(** What the entries of the table are; they are sorted in descending order. *)
Record entry_at (i : nat) (e : centry) : Prop := {
  ea_key : exists key junk, entry_key file (_dl_cache_file_entry libs SIZE_ENTRY_NEW (Z.of_nat i)) = Ok key /\ key < string_table_size /\ from file (string_table + key) = Ok (ce_name e ++ 0 :: junk);
  ea_flags : entry_flags file (_dl_cache_file_entry libs SIZE_ENTRY_NEW (Z.of_nat i)) = Ok (ce_flags e);
  ea_value : entry_value file (_dl_cache_file_entry libs SIZE_ENTRY_NEW (Z.of_nat i)) = Ok (ce_value e);
  ea_hwcap : entry_hwcap file (_dl_cache_file_entry libs SIZE_ENTRY_NEW (Z.of_nat i)) = Ok (ce_hwcap e);
  ea_text : Forall text_char (ce_name e);
  ea_small : small (key_of (ce_name e));
  ea_level : named e = true -> isa_level e <= 31 }.
Definition descending (a b : centry) : Prop := name_cmp (key_of (ce_name a)) (key_of (ce_name b)) <> Lt.
(** Entries for subdirectories are listed before others with the same name. *)
Definition listed (a b : centry) : Prop := key_of (ce_name a) = key_of (ce_name b) -> named b = true -> named a = true.
Class CacheTable (es : list centry) : Prop := {
  ct_entry : forall i e, es !! i = Some e -> entry_at i e;
  ct_count : Z.of_nat (length es) < 2 ^ 30;
  ct_sorted : StronglySorted descending es;
  ct_named : StronglySorted listed es }.
Context (es : list centry) {CT : CacheTable es}.
Hypothesis Htext : Forall text_char name.
Hypothesis Hsmall : small (key_of name).
(** The priorities of subdirectories *)
Context (prio : Z -> Z) (Inv : cst -> Prop).
Hypothesis Hprio : forall s i, Inv s -> 0 <= i -> exists s', glibc_hwcaps_priority malloc ps file cache_new i s = Ret (prio i) s' /\ Inv s'.

(** ** The entries with the name *)
Definition order (e : centry) : comparison := name_cmp (key_of name) (key_of (ce_name e)).
Definition matches (e : centry) : Prop := order e = Eq.
#[export] Instance matches_dec e : Decision (matches e).
Proof using. unfold matches. solve_decision. Defined.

### Work required
Would you reproduce every record above exactly as it appears?

### Response box
(** What the entries of the table are; they are sorted in descending order. *)
Record entry_at (i : nat) (e : centry) : Prop := {
  ea_key : exists key junk, entry_key file (_dl_cache_file_entry libs SIZE_ENTRY_NEW (Z.of_nat i)) = Ok key /\ key < string_table_size /\ from file (string_table + key) = Ok (ce_name e ++ 0 :: junk);
  ea_flags : entry_flags file (_dl_cache_file_entry libs SIZE_ENTRY_NEW (Z.of_nat i)) = Ok (ce_flags e);
  ea_value : entry_value file (_dl_cache_file_entry libs SIZE_ENTRY_NEW (Z.of_nat i)) = Ok (ce_value e);
  ea_hwcap : entry_hwcap file (_dl_cache_file_entry libs SIZE_ENTRY_NEW (Z.of_nat i)) = Ok (ce_hwcap e);
  ea_text : Forall text_char (ce_name e);
  ea_small : small (key_of (ce_name e));
  ea_level : named e = true -> isa_level e <= 31 }.
Definition descending (a b : centry) : Prop := name_cmp (key_of (ce_name a)) (key_of (ce_name b)) <> Lt.
(** Entries for subdirectories are listed before others with the same name. *)
Definition listed (a b : centry) : Prop := key_of (ce_name a) = key_of (ce_name b) -> named b = true -> named a = true.
Class CacheTable (es : list centry) : Prop := {
  ct_entry : forall i e, es !! i = Some e -> entry_at i e;
  ct_count : Z.of_nat (length es) < 2 ^ 30;
  ct_sorted : StronglySorted descending es;
  ct_named : StronglySorted listed es }.
Context (es : list centry) {CT : CacheTable es}.
Hypothesis Htext : Forall text_char name.
Hypothesis Hsmall : small (key_of name).
(** The priorities of subdirectories *)
Context (prio : Z -> Z) (Inv : cst -> Prop).
Hypothesis Hprio : forall s i, Inv s -> 0 <= i -> exists s', glibc_hwcaps_priority malloc ps file cache_new i s = Ret (prio i) s' /\ Inv s'.

(** ** The entries with the name *)
Definition order (e : centry) : comparison := name_cmp (key_of name) (key_of (ce_name e)).
Definition matches (e : centry) : Prop := order e = Eq.
#[export] Instance matches_dec e : Decision (matches e).
Proof using. unfold matches. solve_decision. Defined.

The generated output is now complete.